Any interest you would have earned on your savings
is forgone, because they are used to ease your
mortgage arrears each month. However, due to savings
rates being so low, once tax and inflation has
been deducted, it can be cost effective to exploit
your savings in this manner if you have significant
savings and are a higher rate taxpayer.
For example, offset mortgages are currently charged
at around 4.5 % while the top savings accounts
are current paying around 4.15% gross, (2.49%
after 40% tax and a negative return after taking
into account inflation at 2.8%).
Any interest on your reserves is taxed at source
at 20% and, if you are a higher rate taxpayer,
you are legally responsible for further tax on
the interest you have earned when you complete
your self assessment tax return. By offsetting
these savings against your mortgage, you legitimately
evade tax because you are declining the interest.

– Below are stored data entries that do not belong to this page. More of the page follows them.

(** * Finite-difference PDE solvers of the FDM notebook (CS_demos)

    A shallow embedding of the numeric cells of the finite-difference
    notebook: the explicit forward-Euler stepper of the 1-D heat equation
    and the CTCS assembly of the 1-D and 2-D wave equations.

    Numbers.  The notebook computes with IEEE doubles; this development
    models them by the real numbers of the Standard Library, so every
    arithmetic operation is exact.  What remains of Python's arithmetic is
    the exception raised by a division by zero.

    Arrays.  A NumPy array of shape [(N_t, N_x)] is the list of its [N_t]
    rows, each a list of [N_x] reals; subscripts are Python integers ([Z]),
    normalised the way NumPy does (a negative subscript counts from the
    end, a subscript out of range raises [IndexError]).

    Effects.  Cells that may raise run in the error monad [result]; the
    [for] loops that grow [eqs] and [col] thread that pair as state. *)

From Stdlib Require Import Reals Lra Lia ZArith List Bool Arith.
Import ListNotations.

Open Scope R_scope.

(** ** Python exceptions and the error monad *)

Inductive PyError : Set :=
| IndexError
| ZeroDivisionError
| ValueError.

Inductive result (A : Type) : Type :=
| Ok (a : A)
| Raise (e : PyError).

Arguments Ok {A} a.
Arguments Raise {A} e.

Definition bind {A B : Type} (m : result A) (k : A -> result B) : result B :=
  match m with
  | Ok a => k a
  | Raise e => Raise e
  end.

Notation "x <- m ;; k" := (bind m (fun x => k))
  (at level 61, m at next level, right associativity).
Notation "' p <- m ;; k" := (bind m (fun x => let p := x in k))
  (at level 61, p pattern, m at next level, right associativity).

(** [for i in l: s = body(i, s)] *)
Fixpoint for_ {S I : Type} (l : list I) (body : I -> S -> result S) (s : S)
  : result S :=
  match l with
  | [] => Ok s
  | i :: l' => s' <- body i s ;; for_ l' body s'
  end.

(** [range(lo, hi)] for [0 <= lo]; empty when [hi <= lo]. *)
Definition range (lo hi : nat) : list nat := seq lo (hi - lo).

(** Python's [/] on floats. *)
Definition pydiv (x y : R) : result R :=
  if Req_dec_T y 0 then Raise ZeroDivisionError else Ok (x / y).

(** [p / q / q] *)
Definition div2 (p q : R) : result R :=
  k <- pydiv p q ;; pydiv k q.

(** ** Lists as one-dimensional arrays *)

(** [l[k] = v] for a subscript already in range; out of range nothing is
    written (callers check the range first). *)
Fixpoint upd {A} (k : nat) (v : A) (l : list A) : list A :=
  match l, k with
  | [], _ => []
  | _ :: l', O => v :: l'
  | a :: l', S k' => a :: upd k' v l'
  end.

(** NumPy's subscript normalisation on an axis of length [n]. *)
Definition norm_index (n : nat) (k : Z) : result nat :=
  if ((0 <=? k) && (k <? Z.of_nat n))%Z then Ok (Z.to_nat k)
  else if ((- Z.of_nat n <=? k) && (k <? 0))%Z then Ok (Z.to_nat (k + Z.of_nat n))
  else Raise IndexError.

(** Bounds of a slice [lo:hi] on an axis of length [n]; [None] is an
    omitted bound. *)
Definition clip_index (n : nat) (k : Z) : nat :=
  if (k <? 0)%Z then Z.to_nat (Z.max 0 (k + Z.of_nat n))
  else Z.to_nat (Z.min k (Z.of_nat n)).

Definition slice_lo (n : nat) (lo : option Z) : nat :=
  match lo with None => O | Some k => clip_index n k end.

Definition slice_hi (n : nat) (hi : option Z) : nat :=
  match hi with None => n | Some k => clip_index n k end.

(** [l[lo:hi]] *)
Definition slice {A} (l : list A) (lo hi : option Z) : list A :=
  let a := slice_lo (length l) lo in
  let b := slice_hi (length l) hi in
  firstn (b - a) (skipn a l).

(** [l[lo:hi] = vs]; NumPy refuses a right-hand side of another length. *)
Definition set_slice {A} (l : list A) (lo hi : option Z) (vs : list A)
  : result (list A) :=
  let a := slice_lo (length l) lo in
  let b := slice_hi (length l) hi in
  if Nat.eqb (length vs) (b - a)
  then Ok (firstn a l ++ vs ++ skipn (a + (b - a)) l)
  else Raise ValueError.

(** [l[k]] and [l[k] = v] *)
Definition getitem1 (l : list R) (k : Z) : result R :=
  k' <- norm_index (length l) k ;; Ok (nth k' l 0).

Definition setitem1 (l : list R) (k : Z) (v : R) : result (list R) :=
  k' <- norm_index (length l) k ;; Ok (upd k' v l).

(** Element-wise arithmetic on arrays of one shape. *)
Fixpoint map2 {A B C} (f : A -> B -> C) (l1 : list A) (l2 : list B) : list C :=
  match l1, l2 with
  | a :: l1', b :: l2' => f a b :: map2 f l1' l2'
  | _, _ => []
  end.

Definition vadd : list R -> list R -> list R := map2 Rplus.
Definition vsub : list R -> list R -> list R := map2 Rminus.
Definition vscale (k : R) : list R -> list R := map (Rmult k).

(** ** Two-dimensional arrays *)

Definition array2 := list (list R).

(** [np.zeros((n, m))] *)
Definition zeros2 (n m : nat) : array2 := repeat (repeat 0 m) n.

(** [a[i, j]], [a[i, j] = v] and [a[i, j] += v]; the augmented assignment
    reads the entry before it evaluates its right-hand side. *)
Definition getitem2 (a : array2) (i j : Z) : result R :=
  i' <- norm_index (length a) i ;;
  getitem1 (nth i' a []) j.

Definition setitem2 (a : array2) (i j : Z) (v : R) : result array2 :=
  i' <- norm_index (length a) i ;;
  r <- setitem1 (nth i' a []) j v ;;
  Ok (upd i' r a).

Definition iadd2 (a : array2) (i j : Z) (v : result R) : result array2 :=
  x <- getitem2 a i j ;;
  v <- v ;;
  setitem2 a i j (x + v).

(** [a[i, :] = vs] *)
Definition set_row (a : array2) (i : Z) (vs : list R) : result array2 :=
  i' <- norm_index (length a) i ;;
  r <- set_slice (nth i' a []) None None vs ;;
  Ok (upd i' r a).

(** [a[:, j] = v] *)
Fixpoint set_col (a : array2) (j : Z) (v : R) : result array2 :=
  match a with
  | [] => Ok []
  | r :: a' =>
      r' <- setitem1 r j v ;;
      a'' <- set_col a' j v ;;
      Ok (r' :: a'')
  end.

(** The pure reading of an entry, [0] outside the array. *)
Definition entry (a : array2) (i j : nat) : R := nth j (nth i a []) 0.

(** An array of [n] rows of [m] entries each. *)
Definition shape2 (n m : nat) (a : array2) : Prop :=
  length a = n /\ Forall (fun r => length r = m) a.

(** [a[i, j] = v] and [a[i, j] += v] once the subscripts are normalised. *)
Definition put2 (a : array2) (i j : nat) (v : R) : array2 :=
  upd i (upd j v (nth i a [])) a.

Definition add2 (a : array2) (i j : nat) (v : R) : array2 :=
  put2 a i j (entry a i j + v).

(** ** Matrices, vectors and the linear solve *)

(** One row of the matrix applied to the flat vector of unknowns. *)
Definition dot (l v : list R) : R := fold_right Rplus 0 (map2 Rmult l v).

(** An equation's coefficient grid applied to a field: the row-major
    flattening of both, as [np.reshape] lays them out. *)
Definition dot2 (M U : array2) : R := dot (concat M) (concat U).

(** [np.reshape(u, (n, m))] of a flat vector. *)
Fixpoint reshape2 (n m : nat) (l : list R) : array2 :=
  match n with
  | O => []
  | S n' => firstn m l :: reshape2 n' m (skipn m l)
  end.

(** [u = np.linalg.solve(A, b)] over the reals: a vector of the size of
    [b] with [A u = b]. *)
Definition is_solution (A : list (list R)) (b u : list R) : Prop :=
  length u = length b /\ Forall2 (fun row bk => dot row u = bk) A b.

(** A square matrix with a trivial kernel. *)
Definition nonsingular (A : list (list R)) : Prop :=
  forall u, length u = length A -> Forall (fun row => dot row u = 0) A ->
            u = repeat 0 (length A).

(** ** Three-dimensional arrays *)

Definition array3 := list array2.

(** [np.zeros((n, m, p))] *)
Definition zeros3 (n m p : nat) : array3 := repeat (zeros2 m p) n.

(** [a[i, j, k]], [a[i, j, k] = v] and [a[i, j, k] += v] *)
Definition getitem3 (a : array3) (i j k : Z) : result R :=
  i' <- norm_index (length a) i ;;
  getitem2 (nth i' a []) j k.

Definition setitem3 (a : array3) (i j k : Z) (v : R) : result array3 :=
  i' <- norm_index (length a) i ;;
  r <- setitem2 (nth i' a []) j k v ;;
  Ok (upd i' r a).

Definition iadd3 (a : array3) (i j k : Z) (v : result R) : result array3 :=
  x <- getitem3 a i j k ;;
  v <- v ;;
  setitem3 a i j k (x + v).

Definition entry3 (a : array3) (i j k : nat) : R := entry (nth i a []) j k.

Definition shape3 (n m p : nat) (a : array3) : Prop :=
  length a = n /\ Forall (shape2 m p) a.

Definition put3 (a : array3) (i j k : nat) (v : R) : array3 :=
  upd i (put2 (nth i a []) j k v) a.

Definition add3 (a : array3) (i j k : nat) (v : R) : array3 :=
  put3 a i j k (entry3 a i j k + v).

(** [np.linspace(start, stop, num)]: [num] samples, the last one set to
    [stop] when there are at least two. *)
Definition linspace (start stop : R) (num : nat) : list R :=
  map (fun k => if (Nat.ltb 1 num && Nat.eqb k (num - 1))%bool then stop
                else start + INR k * ((stop - start) / INR (num - 1)))
      (seq 0 num).

(** Consecutive samples of [l] differ by [h]. *)
Definition uniform (l : list R) (h : R) : Prop :=
  forall k, (k + 1 < length l)%nat -> nth (k + 1) l 0 - nth k l 0 = h.

(** ** The grid cell, shared by the 1-D heat and 1-D wave examples

    [dx = (x_2 - x_1) / float(N_x)], [dt = t_f / float(N_t)],
    [x = np.linspace(x_1, x_2, N_x)], [t = np.linspace(0, t_f, N_t)]. *)

Record Grid1 : Type := mkGrid1 {
  dx : R;
  dt : R;
  x : list R;
  t : list R
}.

Definition make_grid (x_1 x_2 t_f : R) (N_x N_t : nat) : result Grid1 :=
  dx <- pydiv (x_2 - x_1) (INR N_x) ;;
  dt <- pydiv t_f (INR N_t) ;;
  Ok (mkGrid1 dx dt (linspace x_1 x_2 N_x) (linspace 0 t_f N_t)).

(** ** The 1-D heat equation, forward Euler *)

Module Heat1D.
Section Problem.

Variable f : R -> R -> R.
Variable a : R.
Variables x_1 x_2 t_f : R.
Variables h_1 h_2 : R.
Variable g_0 : R -> R.
Variables N_x N_t : nat.

(** [u = np.zeros((N_t, N_x))], then the initial row and the two boundary
    columns, in the order of the cell. *)
Definition init_field (g : Grid1) : result array2 :=
  let u := zeros2 N_t N_x in
  u <- set_row u 0 (map g_0 (x g)) ;;
  u <- set_col u 0 h_1 ;;
  set_col u (-1) h_2.

(** The body of the loop:
    [u[i+1,1:-1] = u[i,1:-1] + (a*dt/dx/dx) * (u[i,:-2] + u[i,2:] - 2*u[i,1:-1])
                   + dt*f(t[i],x[1:-1])].
    All the slices of one row have one length, so the element-wise
    operations never meet a shape mismatch. *)
Definition step (g : Grid1) (i : nat) (u : array2) : result array2 :=
  i0 <- norm_index (length u) (Z.of_nat i) ;;
  let ui := nth i0 u [] in
  let mid := slice ui (Some 1%Z) (Some (-1)%Z) in
  r <- div2 (a * dt g) (dx g) ;;
  let lap := vsub (vadd (slice ui None (Some (-2)%Z)) (slice ui (Some 2%Z) None))
                  (vscale 2 mid) in
  ti <- getitem1 (t g) (Z.of_nat i) ;;
  let src := vscale (dt g) (map (f ti) (slice (x g) (Some 1%Z) (Some (-1)%Z))) in
  let rhs := vadd (vadd mid (vscale r lap)) src in
  i1 <- norm_index (length u) (Z.of_nat i + 1) ;;
  row <- set_slice (nth i1 u []) (Some 1%Z) (Some (-1)%Z) rhs ;;
  Ok (upd i1 row u).

(** The whole computation: grid, fill, [for i in range(N_t-1)]. *)
Definition solve : result array2 :=
  g <- make_grid x_1 x_2 t_f N_x N_t ;;
  u <- init_field g ;;
  for_ (range 0 (N_t - 1)) (step g) u.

With an offset mortgage the rates do not change.
The payments do not fluctuate each month (unless
there is a change in the mortgage rate), so providing
you have substantial offset-able savings, you
will effectively be overpaying each month.
However, offset mortgages are not the best solution
for everyone. They are more appropriate for the
higher rate taxpayer who has substantial savings
and money management experience. The reason for
this is the need to have at least £30,000,
but preferably more, for an offset mortgage to
be cost effective. Compared to traditional mortgages,
offset mortgage rates tend to be much higher.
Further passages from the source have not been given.